I was raised in a conservative, fundamentalist, Pentecostal home. My great-grandfathers were founding ministers of the Assemblies Of God Pentecostal denomination. Both of my grandfathers and one of my grandmothers was an ordained minister in it. So was my father, uncle, aunt, and, eventually, the son of my uncle and aunt. I was in church every time the doors were open. I went to a Christian school from Grades 5-12. I've read the Bible from cover to cover, and, at one time, had most of the important bits memorized. I accepted Christ as my personal savior--or publicly rededicated myself to Him--any number of times, from the time I was 5 years old until I was 20. I sang in the choir, sang solos in church services, and played bass guitar for the other music. And, except for occasional obligatory attendance, usually for family matters, I haven't been inside a church since 1991.
Honestly, I haven't really been a believer since I was about 18 or so. I tried to keep up appearances for a few years, but I just didn't really believe any of it any more.
I know this bothers my family. But none of them would really speak to me about. That changed a bit a few years ago with my father. My stepmother had dies and we drove from Albuquerque to Las Cruces, New Mexico, to inter her ashes. On the drive down, he finally asked me, pained, why I didn't live as a Christian. My honest answer, and the one I would still give now, is that I simply can't believe in God. Honestly, I don't really know how people do.
I don't hate God. I don't revel in some life filled with gleeful sinning. I simply cannot bring myself to believe that the God of the Bible is real, or that the bible itself is particularly relevant to the world. Or any other religion for that matter. All I can do, I think, is to live my life in adherence to set of principles that seem reasonable to me, and that do not harm others.
I think is all started when I was in Christian school--specifically the biology teaching I received there. The schools I went to were part of a curriculum that was quite popular among Christian schools in the 1970s and 1980s called Accelerated Christian Education. Each year's worth of curriculum were presented in a series of 12 workbooks, at the end of each you took a proctored exam on the material.
Part of the biology text was a "refutation" of evolution and a "defense" of young-earth Creationism, i.e., that the earth was created by God in its present form, sometime circa 5,000 BCE. I have always been a bit smarter than the average bear--why deny it--and was into science since I was a young child. I could read and write when I was 5, and in first grade, I was already reading on a 5th-grade level. The refutations of evolution and geology given in my schoolwork to defend young-earth Creationism just didn't seem credible.
All of the scientific evidence I could find indicated that the earth was, in fact 4.5 billion years old, that dinosaurs had lived 65 million years ago, and that there was no evidence whatsoever of a worldwide flood. We wee the light from stars that are millions of light-years away. Essentially, I was being asked by the Christian "science" curriculum, "Who are you gonna believe?
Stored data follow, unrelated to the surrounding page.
(** * copy-for-llm.js: the page-to-text extraction, embedded and verified

    The development follows [src/scripts/copy-for-llm.js].

    - Part I embeds the JavaScript string primitives the script relies on.
    - Part II is a DOM with object identity: a heap that holds the live
      document and the detached trees, elements named by their identity.
    - Part III is the function [extractPageText], statement by statement,
      as a function from the heap and the page URL to the returned text
      and the heap the call leaves, followed by [createButton] as a
      function on the tree of the page.
    - Part IV gathers the notions the statements are written with, and
      the sample pages.
    - Parts V to IX are the proofs: strings, the result of the call, the
      heap and what the call touches, the tree walk, and the cleaning
      phases as passes over the clone.
    - Part X has further properties of the extraction, rule by rule, and
      of [createButton]. *)

From Stdlib Require Import String Ascii List Bool Arith Lia DecimalString.
Import ListNotations.
Open Scope string_scope.
Open Scope list_scope.
Open Scope nat_scope.
Set Warnings "-register-all".

(* ================================================================== *)
(** * Part I: JavaScript strings *)
(* ================================================================== *)

(** Strings are sequences of code units; the embedding keeps the code units
    below 256.  ["\n"] is the single character LF. *)
Definition LF : ascii := "010"%char.
Definition NL : string := String LF "".

Definition is_newline (c : ascii) : bool := Ascii.eqb c LF.

(** White space and line terminators removed by [String.prototype.trim],
    restricted to the code units below 256: TAB, LF, VT, FF, CR, SP, NBSP. *)
Definition is_space (c : ascii) : bool :=
  existsb (Ascii.eqb c)
    ["009"; "010"; "011"; "012"; "013"; " "; "160"]%char.

Arguments is_newline : simpl never.
Arguments is_space : simpl never.

Fixpoint trimStart (s : string) : string :=
  match s with
  | "" => ""
  | String c s' => if is_space c then trimStart s' else s
  end.

Fixpoint trimEnd (s : string) : string :=
  match s with
  | "" => ""
  | String c s' =>
      match trimEnd s' with
      | "" => if is_space c then "" else String c ""
      | r => String c r
      end
  end.

(** [s.trim()] *)
Definition trim (s : string) : string := trimEnd (trimStart s).

(** Truthiness of a string: only the empty string is falsy. *)
Definition truthy (s : string) : bool := negb (s =? "")%string.

(** [lines.join(sep)] *)
Definition join (sep : string) (l : list string) : string := String.concat sep l.

(** [s.split(c)] for a one-character separator recognised by [p]. *)
Fixpoint split_on (p : ascii -> bool) (s : string) : list string :=
  match s with
  | "" => [""]
  | String c s' =>
      if p c then "" :: split_on p s'
      else match split_on p s' with
           | [] => [String c ""]
           | w :: ws => String c w :: ws
           end
  end.

(** [s.repeat(n)] *)
Fixpoint repeat_string (s : string) (n : nat) : string :=
  match n with
  | 0 => ""
  | S k => s ++ repeat_string s k
  end.

(** The pending run of [k] newlines as [replace(/\n{3,}/g, "\n\n")] leaves
    it: shorter runs are kept, a run of three or more becomes two. *)
Definition emit_newlines (k : nat) : string :=
  if (k <? 3)%nat then repeat_string NL k else NL ++ NL.

(** [s.replace(/\n{3,}/g, "\n\n")]: the quantifier is greedy, so each
    maximal run of newlines is one match.  [k] counts the newlines of the
    run being read. *)
Fixpoint collapse_from (k : nat) (s : string) : string :=
  match s with
  | "" => emit_newlines k
  | String c s' =>
      if is_newline c then collapse_from (S k) s'
      else emit_newlines k ++ String c (collapse_from 0 s')
  end.

Definition collapse_newlines (s : string) : string := collapse_from 0 s.

(** [c.toLowerCase()] on the letters A-Z. *)
Definition lower_char (c : ascii) : ascii :=
  let n := nat_of_ascii c in
  if ((65 <=? n) && (n <=? 90))%nat then ascii_of_nat (n + 32) else c.

Fixpoint toLowerCase (s : string) : string :=
  match s with
  | "" => ""
  | String c s' => String (lower_char c) (toLowerCase s')
  end.

(** The regular-expression class [\w]. *)
Definition is_word (c : ascii) : bool :=
  let n := nat_of_ascii c in
  (((48 <=? n) && (n <=? 57)) || ((65 <=? n) && (n <=? 90))
   || ((97 <=? n) && (n <=? 122)) || (n =? 95))%nat.

Fixpoint take_word (s : string) : string :=
  match s with
  | "" => ""
  | String c s' => if is_word c then String c (take_word s') else ""
  end.

Fixpoint strip_prefix (p s : string) : option string :=
  match p, s with
  | "", _ => Some s
  | String a p', String b s' => if Ascii.eqb a b then strip_prefix p' s' else None
  | String _ _, "" => None
  end.

(** [cls.match(/language-(\w+)/)]: the capture group of the leftmost
    match, when there is one. *)
Fixpoint match_language (cls : string) : option string :=
  match cls with
  | "" => None
  | String _ rest =>
      match strip_prefix "language-" cls with
      | Some after =>
          match take_word after with
          | "" => match_language rest
          | w => Some w
          end
      | None => match_language rest
      end
  end.

(** [/^h[2-6]$/.test(tag)] together with [parseInt(tag[1], 10)]. *)
Definition heading_level (tag : string) : option nat :=
  match tag with
  | String "h" (String d "") =>
      let n := nat_of_ascii d in
      if ((50 <=? n) && (n <=? 54))%nat then Some (n - 48) else None
  | _ => None
  end.

(** Number-to-string conversion of a non-negative integer. *)
Definition string_of_nat (n : nat) : string :=
  NilEmpty.string_of_uint (Nat.to_uint n).

(** [s] begins, respectively ends, with a character that [trim] keeps. *)
Definition starts_solid (s : string) : bool :=
  match s with
  | "" => false
  | String c _ => negb (is_space c)
  end.

Fixpoint ends_solid (s : string) : bool :=
  match s with
  | "" => false
  | String c "" => negb (is_space c)
  | String _ s' => ends_solid s'
  end.

Fixpoint all_space (s : string) : bool :=
  match s with
  | "" => true
  | String c s' => is_space c && all_space s'
  end.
God, or your own lyin' eyes?" If I could pinpoint exactly where my doubts about religion began, it was in a lesson describing how evolution contradicted the laws of thermodynamics, a description that was clearly wrong. "If entropy is increasing," the lesson stated, "the earth would be getting more chaotic, and the progress of evolution would not be possible!" To believe that, I would also have to believe that the earth was a closed system, and not powered by a supermassive fusion reaction 93 million miles away.
I couldn't take that leap of faith. Or, ultimately, any leap of faith. Show me evidence that can be replicated. Show me a hypothesis that can be falsified, and then I can believe. Faith? I guess I don't have that in me.
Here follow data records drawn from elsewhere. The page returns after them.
Lemma map_sum_empty f : map_sum f ∅ = 0.
Proof. done. Qed.
Lemma map_sum_insert_None f m k x :
  m !! k = None -> map_sum f (<[k := x]> m) = f k x + map_sum f m.
Proof. intros Hk. unfold map_sum. rewrite map_fold_insert_L; [done| |done]. intros. lia. Qed.
Lemma map_sum_delete f m k : map_sum f (delete k m) = map_sum f m - sum_at f m k.
Proof.
  unfold sum_at. destruct (m !! k) as [x|] eqn:Hk.
  - rewrite <- (insert_delete_id m k x Hk) at 2.
    rewrite map_sum_insert_None by apply lookup_delete_eq. lia.
  - rewrite delete_id by done. lia.
Qed.
Lemma map_sum_insert f m k x : map_sum f (<[k := x]> m) = map_sum f m - sum_at f m k + f k x.
Proof.
  rewrite <- insert_delete_eq, map_sum_insert_None by apply lookup_delete_eq.
  rewrite map_sum_delete. lia.
Qed.
Lemma map_sum_nonneg f m : (forall k x, m !! k = Some x -> 0 <= f k x) -> 0 <= map_sum f m.
Proof.
  induction m as [|k x m Hk IH] using map_ind; [done|]. intros Hf.
  rewrite map_sum_insert_None by done.
  assert (0 <= f k x) by (apply Hf; apply lookup_insert_eq).
  assert (0 <= map_sum f m); [|lia].
  apply IH. intros k' x' Hk'. apply Hf. rewrite lookup_insert_ne by congruence. done.
Qed.
Lemma map_sum_ge f m k x :
  (forall k' x', m !! k' = Some x' -> 0 <= f k' x') -> m !! k = Some x -> f k x <= map_sum f m.
Proof.
  intros Hf Hk. assert (Hd : 0 <= map_sum f (delete k m)).
  { apply map_sum_nonneg. intros k' x' [_ Hk']%lookup_delete_Some. by apply Hf. }
  rewrite map_sum_delete in Hd. unfold sum_at in Hd. rewrite Hk in Hd. lia.
Qed.
Lemma map_sum_ext f g m :
  (forall k x, m !! k = Some x -> f k x = g k x) -> map_sum f m = map_sum g m.
Proof.
  induction m as [|k x m Hk IH] using map_ind; [done|]. intros Hf.
  rewrite !map_sum_insert_None by done. f_equal; [apply Hf, lookup_insert_eq|].
  apply IH. intros k' x' Hk'. apply Hf. rewrite lookup_insert_ne by congruence. done.
Qed.
Lemma map_sum_0 f m : (forall k x, m !! k = Some x -> f k x = 0) -> map_sum f m = 0.
Proof.
  intros Hf. rewrite (map_sum_ext f (fun _ _ => 0)) by done.
  induction m as [|k x m Hk IH] using map_ind; [done|].
  rewrite map_sum_insert_None by done. rewrite IH; [done|].
  intros k' x' Hk'. apply Hf. rewrite lookup_insert_ne by congruence. done.
Qed.
End map_sum.

(** ** Lemmas on the monad *)

Section monad.
Context {E S : Type}.

Lemma bind_Ok {A B} (m : M E S A) (k : A -> M E S B) s b s' :
  mbind k m s = (Ok b, s') <-> exists a s1, m s = (Ok a, s1) /\ k a s1 = (Ok b, s').
Proof.
  unfold mbind, M_bind, run_bind. destruct (m s) as [[a| |] s1] eqn:Hm; naive_solver.
Qed.

(** Running a bind whose first part is known to succeed. *)
Lemma bind_run {A B} (m : M E S A) (k : A -> M E S B) s a s1 :
  m s = (Ok a, s1) -> mbind k m s = k a s1.
Proof. unfold mbind, M_bind, run_bind. by intros ->. Qed.

Lemma mret_Ok {A} (a b : A) (s s' : S) :
  @mret (M E S) _ A a s = (Ok b, s') <-> b = a /\ s' = s.
Proof. unfold mret, M_ret. naive_solver. Qed.

Lemma ensure_Ok (b : bool) (e : E) (s : S) (u : unit) (s' : S) :
  ensure b e s = (Ok u, s') <-> b = true /\ s' = s.
Proof. unfold ensure, mret, M_ret, fail. destruct b, u; naive_solver. Qed.

Lemma ok_or_Ok {A} (o : option A) (e : E) (s : S) a s' :
  ok_or o e s = (Ok a, s') <-> o = Some a /\ s' = s.
Proof. unfold ok_or, mret, M_ret, fail. destruct o; naive_solver. Qed.

Lemma gets_Ok {A} (f : S -> A) (s : S) a s' :
  @gets E S A f s = (Ok a, s') <-> a = f s /\ s' = s.
Proof. unfold gets. naive_solver. Qed.

Lemma modify_Ok (f : S -> S) (s : S) u s' :
  @modify E S f s = (Ok u, s') <-> s' = f s.
Proof. unfold modify. destruct u; naive_solver. Qed.

Lemma fail_Ok {A} (e : E) (s : S) (a : A) s' : fail e s = (Ok a, s') <-> False.
Proof. unfold fail. naive_solver. Qed.

Lemma panic_Ok {A} (s : S) (a : A) s' : @panic E S A s = (Ok a, s') <-> False.
Proof. unfold panic. naive_solver. Qed.

Lemma transactional_Ok {A} (m : M E S A) s a s' :
  transactional m s = (Ok a, s') <-> m s = (Ok a, s').
Proof. unfold transactional. destruct (m s) as [[| |] ?]; naive_solver. Qed.

(** A transactional function that does not return a value changes nothing. *)
Lemma transactional_rollback {A} (m : M E S A) s r s' :
  transactional m s = (r, s') -> (forall a, r <> Ok a) -> s' = s.
Proof.
  unfold transactional. destruct (m s) as [[a| |] s1]; intros [= <- <-] Hr; try done.
  by destruct (Hr a).
Qed.

Lemma attempt_Ok {A} (m : M E S A) s r s' :
  attempt m s = (Ok r, s') <->
  (exists a, r = inl a /\ m s = (Ok a, s')) \/ (exists e, r = inr e /\ m s = (Err e, s')).
Proof. unfold attempt. destruct (m s) as [[| |] ?]; naive_solver. Qed.

Lemma zoom_Ok {C A} `{Lens S C} (m : M E C A) (s : S) a s' :
  zoom m s = (Ok a, s') <->
  exists c, m (lens_get s) = (Ok a, c) /\ s' = lens_set c s.
Proof. unfold zoom. destruct (m (lens_get s)) as [r c]. naive_solver. Qed.

(** *** Computations that only read

    [reads m]: whatever [m] returns, the state is the one it started from. *)
Definition reads {A} (m : M E S A) : Prop := forall s, snd (m s) = s.

Lemma reads_mret {A} (a : A) : reads (mret a).
Proof. done. Qed.
Lemma reads_fail {A} (e : E) : reads (@fail E S A e).
Proof. done. Qed.
Lemma reads_gets {A} (f : S -> A) : reads (gets f).
Proof. done. Qed.
Lemma reads_ensure (b : bool) (e : E) : reads (ensure b e).
Proof. by destruct b. Qed.
Lemma reads_ok_or {A} (o : option A) (e : E) : reads (ok_or o e).
Proof. by destruct o. Qed.
Lemma reads_bind {A B} (m : M E S A) (k : A -> M E S B) :
  reads m -> (forall a, reads (k a)) -> reads (mbind k m).
Proof.
  intros Hm Hk s. unfold mbind, M_bind, run_bind.
  specialize (Hm s). destruct (m s) as [[a| |] s1]; simpl in *; subst; auto.
  apply Hk.
Qed.
Lemma reads_if {A} (b : bool) (m1 m2 : M E S A) :
  reads m1 -> reads m2 -> reads (if b then m1 else m2).
Proof. by destruct b. Qed.
Lemma reads_Ok {A} (m : M E S A) s r s' : reads m -> m s = (r, s') -> s' = s.
Proof. intros Hm Heq. specialize (Hm s). by rewrite Heq in Hm. Qed.
End monad.

Create HintDb reads.
#[export] Hint Resolve reads_mret reads_fail reads_gets reads_ensure reads_ok_or
  reads_bind reads_if : reads.

(** ** Tactics *)

(** [solve_reads] proves [reads m] by the structure of [m]. *)
Ltac solve_reads :=
  repeat first
    [ progress intros
    | apply reads_bind | apply reads_if | apply reads_ensure | apply reads_ok_or
    | apply reads_gets | apply reads_mret | apply reads_fail
    | progress cbv beta zeta
    | match goal with |- reads (match ?x with _ => _ end) => destruct x end
    | solve [auto with reads] ].

(** [minv_hook H] is where a component file plugs in the inversion lemmas of its
    own sub-computations. *)
Ltac minv_hook H := fail.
It's amusing, I guess, that my journey to Atheism was prompted by a Christian education.
I'm not one of those militant Atheists who hate religion, or who think religious people are stupid. I just don't believe what they believe. Of course, my family doesn't believe in Allah, or Vishnu, or Thor, or Quetzacotl, either. They are, in the contexts of those religions, infidels as well. They disbelieve in all the gods...but one.
I just took the extra step, and stopped believing in that one, too.